• _Material for this exercise_
● ● ● ● ●

Lemma Div32u_preserves : operand 32 (Some 32) x -> operand 32 (Some 32) y ->
  preserves (Value OpDiv32u t aux [x; y]) (rewriteValuegeneric_OpDiv32u cfg (Value OpDiv32u t aux [x; y])).
Proof.
  rule_by_rule rewriteValuegeneric_OpDiv32u.
  - rewritten. eapply fold_divu; [lia|done|done].
  - by_unsigned_pow2 32.
  - umagic_const 32 s m Hm. repeat need_cond. rewritten. clear_conditions. eapply (high_half 32); [lia|exact Hm|done|lia|word|count].
  - umagic_const 32 s m Hm. assert (Hev : Z.land (wrap 32 (eval other y)) 1 = 0) by (eapply even_const; [lia|done|done]).
    pose proof (by_rounded_half 32 ltac:(lia) _ s m Hm Hev) as [? _]. rewrite (word64_small (m + 1)) by lia. rewritten. clear_conditions.
    eapply (high_rounded_half 32); [lia|exact Hm|done|done|word|count|count].
  - umagic_const 32 s m Hm. rewritten. clear_conditions. eapply (high_average 32); [lia|exact Hm|done|word|count].
  - umagic_const 32 s m Hm. repeat need_cond. rewritten. clear_conditions. eapply (wide_half 32); [lia|exact Hm|done|lia|lia|word|count].
  - umagic_const 32 s m Hm. assert (Hev : Z.land (wrap 32 (eval other y)) 1 = 0) by (eapply even_const; [lia|done|done]).
    pose proof (by_rounded_half 32 ltac:(lia) _ s m Hm Hev) as [? _]. rewrite (word64_small (m + 1)) by lia. rewritten. clear_conditions.
    eapply (wide_rounded_half 32); [lia|exact Hm|done|lia|done|word|count|count].
  - umagic_const 32 s m Hm. rewritten. clear_conditions. eapply (wide_average 32); [lia|exact Hm|done|lia|lia|word|count|count].
Qed.

Lemma Div64_preserves : operand 64 (Some 64) x -> operand 64 (Some 64) y ->
  preserves (Value OpDiv64 t aux [x; y]) (rewriteValuegeneric_OpDiv64 cfg (Value OpDiv64 t aux [x; y])).
Proof.
  rule_by_rule rewriteValuegeneric_OpDiv64.
  - rewritten. by eapply fold_divs.
  - by_nonneg_pow2 64.
  - rewritten. symmetry. eapply (divs_nonneg_min 64); [lia|done|done|lia].
  - by_neg 64.
  - by_min 64.
  - by_pow2 64.
  - smagic_const 64 s M HM. repeat need_cond. rewritten. clear_conditions.
    eapply (signed_high_half 64); [lia|done|exact HM|lia|word|count|count].
  - smagic_const 64 s M HM. repeat need_cond. rewritten. clear_conditions.
    eapply (signed_high_add 64); [lia|done|exact HM|word|count|count].
Qed.

Lemma Div64u_preserves : operand 64 (Some 64) x -> operand 64 (Some 64) y ->
  preserves (Value OpDiv64u t aux [x; y]) (rewriteValuegeneric_OpDiv64u cfg (Value OpDiv64u t aux [x; y])).
Proof.
  rule_by_rule rewriteValuegeneric_OpDiv64u.
  - rewritten. eapply fold_divu; [lia|done|done].
  - by_unsigned_pow2 64.
  - rewritten. eapply (divu_pow2 64); [count|lia|]. apply wrap_min_const; [lia|]. by subst.
  - by_split.
  - umagic_const 64 s m Hm. repeat need_cond. rewritten. clear_conditions. eapply (high_half 64); [lia|exact Hm|done|lia|word|count].
  - umagic_const 64 s m Hm. assert (Hev : Z.land (wrap 64 (eval other y)) 1 = 0) by (eapply even_const; [lia|done|done]).
    pose proof (by_rounded_half 64 ltac:(lia) _ s m Hm Hev) as [? _]. rewrite (word64_small (m + 1)) by lia. rewritten. clear_conditions.
    eapply (high_rounded_half 64); [lia|exact Hm|done|done|word|count|count].
  - umagic_const 64 s m Hm. rewritten. clear_conditions. eapply (high_average 64); [lia|exact Hm|done|word|count].
Qed.

(** ** Remainders *)

Lemma Mod8_preserves : operand 8 (Some 8) x -> operand 8 (Some 8) y ->
  preserves (Value OpMod8 t aux [x; y]) (rewriteValuegeneric_OpMod8 (Value OpMod8 t aux [x; y])).
Proof.
  rule_by_rule rewriteValuegeneric_OpMod8.
  - by_rem 8.
  - by_mask 8.
  - by_mods_neg 8.
  - by_mods_sub_const 8.
Qed.

Lemma Mod8u_preserves : operand 8 (Some 8) x -> operand 8 (Some 8) y ->
  preserves (Value OpMod8u t aux [x; y]) (rewriteValuegeneric_OpMod8u (Value OpMod8u t aux [x; y])).
Proof.
  rule_by_rule rewriteValuegeneric_OpMod8u.
  - rewritten. eapply fold_modu; [lia|done|done].
  - by_unsigned_mask 8.
  - by_modu_sub_const 8.
Qed.

Lemma Mod16_preserves : operand 16 (Some 16) x -> operand 16 (Some 16) y ->
  preserves (Value OpMod16 t aux [x; y]) (rewriteValuegeneric_OpMod16 (Value OpMod16 t aux [x; y])).
Proof.
  rule_by_rule rewriteValuegeneric_OpMod16.
  - by_rem 16.
  - by_mask 16.
  - by_mods_neg 16.
  - by_mods_sub_const 16.
Qed.

Lemma Mod16u_preserves : operand 16 (Some 16) x -> operand 16 (Some 16) y ->
  preserves (Value OpMod16u t aux [x; y]) (rewriteValuegeneric_OpMod16u (Value OpMod16u t aux [x; y])).
Proof.
  rule_by_rule rewriteValuegeneric_OpMod16u.
  - rewritten. eapply fold_modu; [lia|done|done].
  - by_unsigned_mask 16.
  - by_modu_sub_const 16.
Qed.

● ● ● ● ●

• _What you have to do_
Having found the line that contains "Lemma Mod8u_preserves : operand", set down that line and all the rest through the end of the records, exactly.

• _Answer to this problem_
Lemma Mod8u_preserves : operand 8 (Some 8) x -> operand 8 (Some 8) y ->
  preserves (Value OpMod8u t aux [x; y]) (rewriteValuegeneric_OpMod8u (Value OpMod8u t aux [x; y])).
Proof.
  rule_by_rule rewriteValuegeneric_OpMod8u.
  - rewritten. eapply fold_modu; [lia|done|done].
  - by_unsigned_mask 8.
  - by_modu_sub_const 8.
Qed.

Lemma Mod16_preserves : operand 16 (Some 16) x -> operand 16 (Some 16) y ->
  preserves (Value OpMod16 t aux [x; y]) (rewriteValuegeneric_OpMod16 (Value OpMod16 t aux [x; y])).
Proof.
  rule_by_rule rewriteValuegeneric_OpMod16.
  - by_rem 16.
  - by_mask 16.
  - by_mods_neg 16.
  - by_mods_sub_const 16.
Qed.

Lemma Mod16u_preserves : operand 16 (Some 16) x -> operand 16 (Some 16) y ->
  preserves (Value OpMod16u t aux [x; y]) (rewriteValuegeneric_OpMod16u (Value OpMod16u t aux [x; y])).
Proof.
  rule_by_rule rewriteValuegeneric_OpMod16u.
  - rewritten. eapply fold_modu; [lia|done|done].
  - by_unsigned_mask 16.
  - by_modu_sub_const 16.
Qed.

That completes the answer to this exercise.